In [12]:
!pip install bitsandbytes



In [13]:
import bitsandbytes as bnb
print(bnb.__version__)

0.48.2


In [14]:
import torch

from datasets import load_dataset
from transformers import AutoTokenizer, AutoModelForCausalLM, TrainingArguments, Trainer , BitsAndBytesConfig
from peft import LoraConfig, get_peft_model, TaskType

In [15]:
model_name = 'TinyLlama/TinyLlama-1.1B-Chat-v1.0'

bnb_config = BitsAndBytesConfig(
    load_in_4bit= True,
    bnb_4bit_quant_type='nf4',
    bnb_4bit_compute_dtype= torch.bfloat16
)

model = AutoModelForCausalLM.from_pretrained(
    model_name,
    quantization_config= bnb_config,
    device_map= 'auto',
    trust_remote_code = True
)

tokenizer = AutoTokenizer.from_pretrained(model_name,trust_remote_code=True)


In [16]:
lora_config = LoraConfig(
    r = 8,    # rank
    lora_alpha = 16,
    target_modules = ['q_proj','v_proj'],
    lora_dropout = 0.05,
    bias = 'none',
    task_type = TaskType.CAUSAL_LM
)

model = get_peft_model(model,lora_config)

In [17]:
data = load_dataset('openai/gsm8k', 'main',split='train[:200]')

In [18]:
def tokenize(batch):
    texts = [
        f'### Instruction:\n{instruction} \n### Response:\n{out}'
        for instruction,out in zip(batch['question'], batch['answer'])
    ]

    tokens = tokenizer(
        texts,
        padding = 'max_length',
        max_length = 256,
        truncation = True,
        return_tensors ='pt'
    )

    tokens['labels'] = tokens['input_ids'].clone()

    return tokens

In [19]:
tokenized_data = data.map(tokenize,batched=True,remove_columns=data.column_names)

In [20]:
training_args = TrainingArguments(
    output_dir = './tinyllama-lora',
    per_device_train_batch_size = 4 ,
    gradient_accumulation_steps = 4,
    learning_rate = 1e-3,
    num_train_epochs = 50,
    fp16 = True,
    logging_steps = 20,
    save_strategy = 'epoch',
    remove_unused_columns = False,
    label_names = ['labels']
)

Using the `WANDB_DISABLED` environment variable is deprecated and will be removed in v5. Use the --report_to flag to control the integrations used for logging result (for instance --report_to none).


In [21]:
trainer = Trainer(
    model = model,
    args = training_args,
    train_dataset = tokenized_data,
    processing_class = tokenizer
)

In [22]:
import os
os.environ["WANDB_MODE"] = "offline"

trainer.train()

The tokenizer has new PAD/BOS/EOS tokens that differ from the model config and generation config.
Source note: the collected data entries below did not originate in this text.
Lemma reach_run_to recs s q o s' :
  reachable recs s → run_to fuel steps q s = (Ok (Some o), s') → reachable recs s'.
Proof.
  intros Hs Hx. eapply (reach_move _ fuel steps (MRunTo q)); [exact Hs|done|].
  cbn. rewrite (bind_run _ _ _ _ _ Hx). by rewrite bool_decide_true by eauto.
Qed.

Lemma reach_run_to_end recs s o s' :
  reachable recs s → run_to_end fuel steps s = (Ok (Some o), s') → reachable recs s'.
Proof.
  intros Hs Hx. eapply (reach_move _ fuel steps MRunToEnd); [exact Hs|done|].
  cbn. rewrite (bind_run _ _ _ _ _ Hx). by rewrite bool_decide_true by eauto.
Qed.

Lemma goto_backend_ok recs i reason b stop b' :
  backend_ok recs b → goto i reason b = (Ok (Some stop), b') → backend_ok recs b'.
Proof.
  intros [H1 H2 H3] (e & o & s' & He & Hrun & _ & ->)%goto_ok. split; cbn; [by eapply reach_run_to|done|].
  apply lookup_lt_Some in He. lia.
Qed.

Lemma end_backend_ok recs b stop b' :
  backend_ok recs b → backend_run_to_end b = (Ok (Some stop), b') → backend_ok recs b'.
Proof.
  intros [H1 H2 H3] (o & s' & Hrun & _ & ->)%backend_end_ok. split; cbn; [by eapply reach_run_to_end|done..].
Qed.

Lemma cursor_at_bound events reached : (cursor_at events reached ≤ length events)%nat.
Proof.
  unfold cursor_at. pose proof (nearest_last events reached) as H. destruct (nearest_at_or_before _ _) as [i|]; [|cbn; lia].
  destruct H as (x & Hx & _). apply lookup_lt_Some in Hx. cbn. lia.
Qed.

Lemma attached_ok recs b : records_wf recs → attached recs b → backend_ok recs b.
Proof.
  intros Hr. induction 1 as [cmd interval w b w' Hi Ho|a b stop b' _ IH Hx|k b stop b' _ IH Hx|a b stop b' _ IH Hx].
  - unfold open in Ho. destruct (launch _ w) as [[s| |] w1] eqn:El; [|done..].
    injection Ho as <- _. split; cbn; [|done|lia].
    eapply (reach_move _ fuel steps (MInterval interval)); [by eapply reach_launch|exact Hi|]. done.
  - unfold replay_launch in Hx. st_inv. destruct (rb_events b); [by eapply end_backend_ok|by eapply goto_backend_ok].
  - unfold replay_resume in Hx. st_inv.
    destruct k; [by eapply end_backend_ok| | |destruct (_ <=? _)%nat; [by eapply end_backend_ok|by eapply goto_backend_ok]..].
    + destruct (rb_events b); [by eapply end_backend_ok|by eapply goto_backend_ok].
    + destruct (rb_events b); [by st_inv|by eapply goto_backend_ok].
  - apply jump_ok in Hx as (q & o & s' & _ & Hrun & _ & ->). destruct IH as [H1 H2 H3].
    split; cbn; [by eapply reach_run_to|done|]. apply cursor_at_bound.
Qed.

Lemma goto_panic i reason b :
  (i < length (rb_events b))%nat → (goto i reason b).1 = Panic →
  ∃ e, (run_to fuel steps e (rb_session b)).1 = Panic.
Proof.
  intros [e He]%lookup_lt_is_Some_2. unfold goto. rewrite bind_gets, He. cbn [expect]. rewrite bind_lift.
  unfold mbind, stm_bind, on_session. destruct (run_to fuel steps e (rb_session b)) as [[[o|]| |] s'] eqn:E; cbn; try done.
  - by destruct o.
  - intros _. exists e. by rewrite E.
Qed.

Lemma end_panic b :
  (backend_run_to_end b).1 = Panic → (run_to_end fuel steps (rb_session b)).1 = Panic.
Proof.
  unfold backend_run_to_end, mbind, stm_bind, on_session.
  destruct (run_to_end fuel steps (rb_session b)) as [[[o|]| |] s'] eqn:E; cbn; try done.
  by destruct o.
Qed.
(** What the kernel answers while the process is stopped: the entries of
    [/proc/<pid>/task] (a name that is not UTF-8 is [None]), a thread's [comm],
    the target of [/proc/<pid>/exe], [/proc/<pid>/maps], a thread's registers
    ([PTRACE_GETREGS], or the regsets [NT_PRSTATUS] and [NT_ARM_TLS]), and the
    bytes [process_vm_readv] transfers. *)
Record proc := MkProc {
  pr_task_dir : Z → result (list byte) (list (result (list byte) (option (list byte))));
  pr_comm : Z → Z → result (list byte) (list byte);
  pr_exe : Z → option (list byte);
  pr_maps : Z → result (list byte) (list byte);
  pr_getregs : Z → result (list byte) user_regs;
  pr_prstatus : Z → result (list byte) Arch.user_pt_regs;
  pr_tls : Z → result (list byte) Z;
  pr_readv : Z → Z → Z → result (list byte) (list byte)
}.

(** A buffer of zeros overwritten from its start. *)
Definition filled (len : Z) (bs : list byte) : list byte :=
  take (Z.to_nat len) (bs ++ replicate (Z.to_nat len - length bs) x00).

(** ** The libraries *)

(** An object file as the code asks about it: the address and size of each
    loadable segment, and a section by its name. *)
Record object_section := MkSection { os_address : Z; os_size : Z; os_data : result (list byte) (list byte) }.
Record object_file := MkObject { of_segments : list (Z * Z); of_section : list byte → option object_section }.

(** A frame of the loader: its demangled name, and its location. *)
Record raw_frame := MkRawFrame { rf_function : option (list byte); rf_location : option (option (list byte) * option Z) }.

(** [addr2line::Loader]: the frames at an address up to a read error, and the
    symbol table. *)
Record Loader := MkLoader { find_frames : Z → option (list raw_frame); find_symbol : Z → option (list byte) }.

(** A section's stated range, and its bytes. *)
Record SectionData := MkSectionData { svma : Z * Z; section_bytes : list byte }.

Record ElfLayout := MkElfLayout {
  base_avma : Z; avma_range : Z * Z;
  text : option SectionData; eh_frame : option SectionData; eh_frame_hdr : option SectionData;
  got_svma : option (Z * Z)
}.

(** [framehop]: a module as it is described to it, and the native registers. *)
Record ExplicitModuleSectionInfo := MkSectionInfo {
  si_base_svma : Z;
  si_text_svma : option (Z * Z); si_text : option (list byte);
  si_eh_frame_svma : option (Z * Z); si_eh_frame : option (list byte);
  si_eh_frame_hdr_svma : option (Z * Z); si_eh_frame_hdr : option (list byte);
  si_got_svma : option (Z * Z)
}.
Record StackModule := MkStackModule {
  st_name : list byte; st_range : Z * Z; st_base : Z; st_sections : ExplicitModuleSectionInfo
}.
Inductive UnwindRegsNative := UnwindRegsX86_64 (ip sp bp : Z) | UnwindRegsAarch64 (lr sp fp : Z).

(** The files, [object], [addr2line] and [framehop]; [iter_frames] is what the
    successive [next()] give. *)
Class UnwindLibs := {
  fs_read : list byte → result (list byte) (list byte);
  parse_object : list byte → result (list byte) object_file;
  loader_of : list byte → result (list byte) Loader;
  frame_address : Type;
  address_for_lookup : frame_address → Z;
  iter_frames : list StackModule → Z → UnwindRegsNative → (Z → option Z) → list (result unit (option frame_address));
}.

(** [UnwindError], and its [Display]. *)
Inductive unwind_error := UwIo (path source : list byte) | UwElf (e : list byte) | UwSymbol (e : list byte).

Definition unwind_error_display (e : unwind_error) : list byte :=
  match e with
  | UwIo path source => str "failed to read module " ++ path ++ str ": " ++ source
  | UwElf e => str "malformed or unsupported ELF module: " ++ e
  | UwSymbol e => str "symbolization backend failed: " ++ e
  end.

Section Stacks.
Context {HO : Host} {UL : UnwindLibs}.

(** ** [elf.rs] *)

Definition read_object (path : list byte) : result unwind_error object_file :=
  data ← map_err (UwIo path) (fs_read path);
  map_err (λ e, UwElf (path ++ str ": " ++ e)) (parse_object data).

Definition elf_bounds (file : object_file) (mapping_base : Z) : result unwind_error (Z * (Z * Z)) :=
  map_err (λ _, UwElf (str "no loadable segments")) (bounds (of_segments file) mapping_base).

Definition module_bounds (path : list byte) (mapping_base : Z) : result unwind_error (Z * (Z * Z)) :=
  file ← read_object path; elf_bounds file mapping_base.

(** [s.address()..s.address() + s.size()]. *)
Definition section_range (s : object_section) : result unwind_error (Z * Z) :=
  hi ← expect (checked_add 64 (os_address s) (os_size s)); Ok (os_address s, hi).

Definition elf_section (file : object_file) (name : list byte) : result unwind_error (option SectionData) :=
  match of_section file name with
  | None => Ok None
  | Some s =>
      match os_data s with
      | Ok bytes => range ← section_range s; Ok (Some (MkSectionData range bytes))
      | Err _ => Ok None
      | Panic => Panic
      end
  end.

Definition read_layout (path : list byte) (mapping_base : Z) : result unwind_error ElfLayout :=
  file ← read_object path;
  '(base, range) ← elf_bounds file mapping_base;
  text ← elf_section file (str ".text");
  eh_frame ← elf_section file (str ".eh_frame");
  eh_frame_hdr ← elf_section file (str ".eh_frame_hdr");
  got ← (match of_section file (str ".got") with
         | Some s => r ← section_range s; Ok (Some r)
         | None => Ok None
         end);
  Ok (MkElfLayout base range text eh_frame eh_frame_hdr got).

(** ** [unwinder.rs] *)

Definition split (s : option SectionData) : option (Z * Z) * option (list byte) :=
  match s with Some s => (Some (svma s), Some (section_bytes s)) | None => (None, None) end.

Definition StackUnwinder_add_module (path : list byte) (mapping_base : Z) (ms : list StackModule)
    : result unwind_error (list StackModule) :=
  layout ← read_layout path mapping_base;
  let '(text_svma, text) := split (text layout) in
  let '(eh_frame_svma, eh_frame) := split (eh_frame layout) in
  let '(eh_frame_hdr_svma, eh_frame_hdr) := split (eh_frame_hdr layout) in
  let section_info := MkSectionInfo 0 text_svma text eh_frame_svma eh_frame eh_frame_hdr_svma eh_frame_hdr (got_svma layout) in
  Ok (ms ++ [MkStackModule path (avma_range layout) (base_avma layout) section_info]).

Definition native_regs (regs : InitialRegs) : UnwindRegsNative :=
  match host with
  | HostX86_64 => UnwindRegsX86_64 (ir_pc regs) (ir_sp regs) (ir_fp regs)
  | HostAarch64 => UnwindRegsAarch64 (ir_lr regs) (ir_sp regs) (ir_fp regs)
  end.

(** [while let Ok(Some(frame)) = iter.next()]. *)
Fixpoint lookup_addresses (frames : list (result unit (option frame_address))) : list Z :=
  match frames with
  | Ok (Some f) :: frames => address_for_lookup f :: lookup_addresses frames
  | _ => []
  end.

Definition stack_unwind (ms : list StackModule) (regs : InitialRegs) (read_stack : Z → option Z) : result unwind_error (list Z) :=
  Ok (lookup_addresses (iter_frames ms (ir_pc regs) (native_regs regs) read_stack)).

(** ** [symbolize.rs] *)

Record SymModule := MkSymModule { sm_base : Z; sm_lo : Z; sm_hi : Z; sm_loader : Loader }.

Definition Symbolizer_add_module (path : list byte) (mapping_base : Z) (ms : list SymModule)
    : result unwind_error (list SymModule) :=
  '(base_avma, (lo, hi)) ← module_bounds path mapping_base;
  loader ← map_err UwSymbol (loader_of path);
  Ok (ms ++ [MkSymModule base_avma lo hi loader]).

Definition sm_contains (avma : Z) (m : SymModule) : bool := (sm_lo m <=? avma) && (avma <? sm_hi m).

Definition symbolized (avma : Z) (f : raw_frame) : SymbolizedFrame :=
  mkFrame (rf_function f) (rf_location f ≫= fst) (rf_location f ≫= snd) avma.

(** It does not fail. *)
Definition resolve {E} (ms : list SymModule) (avma : Z) : result E (list SymbolizedFrame) :=
  match find (sm_contains avma) ms with
  | None => Ok []
  | Some m =>
      svma ← expect (if sm_base m <=? avma then Some (avma - sm_base m) else None);
      match symbolized avma <$> default [] (find_frames (sm_loader m) svma) with
      | [] => Ok [mkFrame (find_symbol (sm_loader m) svma) None None avma]
      | frames => Ok frames
      end
  end.

(** ** [memory.rs] *)

Inductive memory_error := MemoryRead (addr len : Z).

(** [SelfMemory] over the content of [/proc/self/mem]; [read_exact_at] of eight
    bytes. *)
Definition self_read_u64 (read_exact_at : Z → Z → option (list byte)) (addr : Z) : result memory_error Z :=
  match read_exact_at addr 8 with Some bs => Ok (le_value bs) | None => Err (MemoryRead addr 8) end.

Context (p : proc).

(** The count of bytes transferred is not looked at. *)
Definition remote_read_u64 (pid addr : Z) : result memory_error Z :=
  match pr_readv p pid addr 8 with Ok bs => Ok (le_value (filled 8 bs)) | _ => Err (MemoryRead addr 8) end.

(** ** [lib.rs] *)

Fixpoint resolve_all {E} (ms : list SymModule) (addresses : list Z) : result E (list SymbolizedFrame) :=
  match addresses with
  | [] => Ok []
  | a :: addresses => fs ← resolve ms a; rest ← resolve_all ms addresses; Ok (fs ++ rest)
  end.

Definition unwind_symbolized (us : list StackModule) (ss : list SymModule) (regs : InitialRegs)
    (mem : Z → result memory_error Z) : result unwind_error (list SymbolizedFrame) :=
  addresses ← stack_unwind us regs (λ addr, match mem addr with Ok v => Some v | _ => None end);
  resolve_all ss addresses.
Lemma replay_options_exact args t to r :
  replay_options args t to = Some r ↔
  ∃ opts, args = opts ≫= replay_words ∧ Forall replay_written opts ∧ r = foldl replay_apply (t, to) opts.
Proof.
  split.
  - revert t to. induction args as [|o|o v l IH1 IH2] using words_ind; intros t to H.
    + injection H as <-. by exists [].
    + simpl in H. repeat case_bool_decide; simplify_eq/=.
    + simpl in H. repeat case_bool_decide; simplify_eq/=.
      * destruct (IH2 _ _ H) as (opts & -> & ? & ->). by exists (OptReplayTrace v :: opts); repeat constructor.
      * destruct (parse_u 64 v) as [n|] eqn:En; simplify_eq/=.
        destruct (IH2 _ _ H) as (opts & -> & ? & ->). by exists (OptTo v n :: opts); repeat constructor.
  - intros (opts & -> & Hw & ->). revert t to.
    induction Hw as [|[p|x n] opts Hn Hw IH]; intros t to; [done|..]; cbn [mbind list_bind foldl];
      unfold replay_apply at 2; rewrite <- IH; simpl; option_words; [done|].
    simpl in Hn. by rewrite Hn.
Qed.

Lemma watch_options_cons o l s :
  watch_options (o :: l) s =
  if bool_decide (o = str "--addr") then
    match l with
    | v :: l => a ← cli_parse_int v; watch_options l (MkWatchState (wst_trace s) (Some a) (wst_len s) (wst_reads s))
    | [] => None
    end
  else if bool_decide (o = str "--len") then
    match l with
    | v :: l => n ← parse_u 8 v; watch_options l (MkWatchState (wst_trace s) (wst_addr s) (Some n) (wst_reads s))
    | [] => None
    end
  else if bool_decide (o = str "--rw") then
    watch_options l (MkWatchState (wst_trace s) (wst_addr s) (wst_len s) true)
  else if starts_with (str "-") o then None
  else match wst_trace s with
       | Some _ => None
       | None => watch_options l (MkWatchState (Some o) (wst_addr s) (wst_len s) (wst_reads s))
       end.
Proof. reflexivity. Qed.

(** How many paths the options and the state hold together. *)
Definition paths (s : watch_state) (opts : list watch_option) : nat :=
  (if wst_trace s is Some _ then 1 else 0) + length (watch_paths opts).

Lemma watch_options_exact args s r :
  watch_options args s = Some r ↔
  ∃ opts, args = opts ≫= watch_words ∧ Forall watch_written opts ∧ (paths s opts ≤ 1)%nat ∧
          r = foldl watch_apply s opts.
Proof.
  unfold paths. split.
  - revert s. induction args as [|o|o v l IH1 IH2] using words_ind; intros s H.
    + injection H as <-. exists []. repeat split; [constructor|]. destruct (wst_trace s); simpl; lia.
    + simpl in H. repeat case_bool_decide; simplify_eq/=.
      * exists [OptRw]. repeat split; [repeat constructor|]. destruct (wst_trace s); simpl; lia.
      * repeat case_match; simplify_eq/=. exists [OptPath o]. repeat split; [|simpl; lia].
        by repeat constructor.
    + rewrite watch_options_cons in H. repeat case_bool_decide; simplify_eq.
      * destruct (cli_parse_int v) as [n|] eqn:En; simplify_eq/=.
        destruct (IH2 _ H) as (opts & -> & ? & Hc & ->).
        exists (OptAddr v n :: opts). repeat split; [by constructor|exact Hc].
      * destruct (parse_u 8 v) as [n|] eqn:En; simplify_eq/=.
        destruct (IH2 _ H) as (opts & -> & ? & Hc & ->).
        exists (OptLen v n :: opts). repeat split; [by constructor|exact Hc].
      * destruct (IH1 _ H) as (opts & -> & ? & Hc & ->).
        exists (OptRw :: opts). repeat split; [by constructor|exact Hc].
      * destruct (starts_with _ o) eqn:Eo; [done|]. destruct (wst_trace s) eqn:Es; [done|].
        destruct (IH1 _ H) as (opts & -> & ? & Hc & ->).
        exists (OptPath o :: opts). repeat split; [by constructor|].
        exact Hc.
  - intros (opts & -> & Hw & Hc & ->). revert s Hc.
    induction Hw as [|[x n|x n| |p] opts Hn Hw IH]; intros s Hc; [done|..]; cbn [mbind list_bind foldl];
      cbn [watch_words app]; rewrite watch_options_cons; option_words; simpl in Hn.
    + rewrite Hn. apply IH, Hc.
    + rewrite Hn. apply IH, Hc.
    + apply IH, Hc.
    + rewrite !bool_decide_false by (intros ->; discriminate Hn).
      rewrite Hn. destruct (wst_trace s) eqn:Es; [exfalso; cbn in Hc; lia|].
      rewrite IH; [done|]. exact Hc.
Qed.
(** The second loop of [pickWeightedIndex], from index [i] with the
    remaining weights. *)
Fixpoint scanWeights (weights : list num) (i : Z) (r : num) : option Z :=
  match weights with
  | [] => None
  | w :: ws =>
      let r := nsub r w in
      if nle r (Fin 0) then Some i else scanWeights ws (i + 1) r
  end.

(** [pickWeightedIndex(weights, rng)]: the index and the generator state. *)
Definition pickWeightedIndex (weights : list num) (rng : Z) : Z * Z :=
  let total := fold_left nadd weights (Fin 0) in
  if nle total (Fin 0) then RNG.int (Z.of_nat (length weights)) rng
  else
    let '(r0, rng) := RNG.random rng in
    let r := nmul (Fin r0) total in
    match scanWeights weights 0 r with
    | Some i => (i, rng)
    | None => (Z.of_nat (length weights) - 1, rng)
    end.

(** [Math.max(0, (1 - w) + w * p)] *)
Definition fitness (w p : num) : num :=
  nmax (Fin 0) (nadd (nsub (Fin 1) w) (nmul w p)).

(** [1 - childStrat] *)
Definition flip (s : option Z) : option Z :=
  match s with
  | Some s => Some (1 - s)
  | None => None
  end.

(** [if (mu > 0 && rng.random() < mu) childStrat = 1 - childStrat;]
    The draw is made only when [mu > 0]. *)
Definition mutate (mu : num) (childStrat : option Z) (rng : Z) : option Z * Z :=
  if ngt mu (Fin 0) then
    let '(r, rng) := RNG.random rng in
    if nlt (Fin r) mu then (flip childStrat, rng) else (childStrat, rng)
  else (childStrat, rng).

(** How a call ended, and what it left behind: the strategy array, the
    generator state, and the keys of the array it assigned to. *)
Inductive completion : Set :=
| Returned (value : Z)
| Thrown (e : error).
(** C6. [close_topic] on a topic that exists raises nothing, makes one
    [on_pub] task carrying [QUIT] for each subscriber the topic has at the
    call and none for anybody else, and removes the topic. Such a task puts
    [QUIT] at the end of the subscriber's queue; the consumer that takes
    [QUIT] off its queue leaves its loop without a handler call, and no later
    turn of the loop calls its handler. After the close, and as long as no
    topic of that name exists, a publish on the name fails on the topic
    lookup, and so does the subscription of a registered service not yet
    subscribed; every subscription fails. And whatever the
    handlers of the program do, after enough turns of the loop the consumer
    of each of those subscribers has left its loop: on [QUIT], or before it
    on a handler that raised. *)
Theorem close_topic_quits st (topic : string) (names : gset string) :
  reachable st -> topics st !! topic = Some names ->
  exists st1,
    close_topic topic st = (st1, None) /\
    topics st1 !! topic = None /\
    (forall k, created_for k st1
               = created_for k st ++
                 if bool_decide (k.2 = topic /\ k.1 ∈ names) then [QUIT] else []) /\
    (forall st' svc r,
       subs st' !! (svc, topic) = Some r ->
       queue_of (svc, topic) (on_pub svc topic QUIT st').1 = items r ++ [QUIT]) /\
    (forall st' svc f rest r,
       subs st' !! (svc, topic) = Some r ->
       status_of (svc, topic) (listener_loop svc topic f (QUIT :: rest) st') = Some LQuit /\
       handled (listener_loop svc topic f (QUIT :: rest) st') = handled st') /\
    (forall st' svc n,
       status_of (svc, topic) st' = Some LQuit ->
       status_of (svc, topic) (run n st') = Some LQuit /\
       handled_for (svc, topic) (run n st') = handled_for (svc, topic) st') /\
    (forall svc,
       svc ∈ names ->
       exists n,
         status_of (svc, topic) (run n st1) = Some LQuit \/
         status_of (svc, topic) (run n st1) = Some LCrashed) /\
    (forall st' o,
       topics st' !! topic = None -> pub topic o st' = (st', Some UnknownTopic)) /\
    (forall st' svc f, topics st' !! topic = None -> (sub svc topic f st').2 ≠ None) /\
    (forall st' svc f,
       topics st' !! topic = None ->
       svc ∈ managed st' -> svc ∈ services st' -> subs st' !! (svc, topic) = None ->
       (sub svc topic f st').2 = Some UnknownTopic).
Proof.
  intros Hr Ht. destruct (reachable_inv st Hr) as [Hi Hl].
  destruct (pub_spec topic QUIT st names Hi Hl Ht)
    as (st0 & Hp & Hi0 & Hl0 & _ & _ & Ht0 & Hs0 & Hh0 & Hc0 & _).
  pose proof (reach_cmd call st (CloseTopic topic) Hr) as Hr1.
  simpl in Hr1. unfold close_topic in Hr1. rewrite Hp in Hr1. simpl in Hr1.
  unfold close_topic. rewrite Hp. eexists. split; [done|]. simpl.
  split; [apply lookup_delete_eq|].
  split; [exact Hc0|].
  split; [intros st' svc r; apply on_pub_queue|].
  split.
  { intros st' svc f rest r Hk.
    by destruct (listener_quit svc topic f rest st' r Hk) as (_ & ? & _ & ?). }
  split.
  { intros st' svc n Hq. induction n as [|n [IH1 IH2]]; simpl; [done|].
    destruct (quit_stays _ _ IH1) as [H1 H2]. split; [done|]. by rewrite H2. }
  split.
  { intros svc Hin. destruct (reachable_inv _ Hr1) as [Hi1 Hl1].
    destruct (bi_topics _ Hi topic names svc Ht Hin) as [_ [r Hk]].
    destruct (eventually_consumed (svc, topic) _ r Hi1 Hl1) as (n & Hev).
    { by apply reachable_ready_inv. }
    { simpl. by rewrite Hs0. }
    exists n. destruct Hev as [Hq|[Hcr|(more & Hmore)]]; [by left|by right|].
    exfalso. assert (QUIT ∈ map (@Ev V) (handled_for (svc, topic)
                       (run n (set_topics (delete topic (topics st0)) st0)))) as Hin'.
    { rewrite Hmore. unfold created_for. simpl. fold (created_for (svc, topic) st0).
      rewrite Hc0. simpl. rewrite bool_decide_eq_true_2 by done.
      apply elem_of_app. left. apply elem_of_app. right. by left. }
    apply list_elem_of_fmap in Hin' as (v & Hv & _). discriminate. }
  split.
  { intros st' o Hnone. unfold pub. by rewrite Hnone. }
  split.
  - intros st' svc f Hnone. unfold sub.
    destruct (subs st' !! (svc, topic)); [done|].
    case_bool_decide; [|done]. case_bool_decide; [|done].
    simpl. by rewrite Hnone.
  - intros st' svc f Hnone Hm Hs Hn. unfold sub. rewrite Hn.
    rewrite bool_decide_eq_true_2 by done. simpl.
    rewrite bool_decide_eq_true_2 by done. by rewrite Hnone.
Qed.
The model config and generation config were aligned accordingly, being updated with the tokenizer's values. Updated tokens: {'pad_token_id': 2}.


Step,Training Loss
20,1.9693
40,0.8175
60,0.7163
80,0.6303
100,0.5375
120,0.4693
140,0.3945
160,0.3109
180,0.2594
200,0.1972


TrainOutput(global_step=650, training_loss=0.23139604967374067, metrics={'train_runtime': 1132.2468, 'train_samples_per_second': 8.832, 'train_steps_per_second': 0.574, 'total_flos': 1.590741172224e+16, 'train_loss': 0.23139604967374067, 'epoch': 50.0})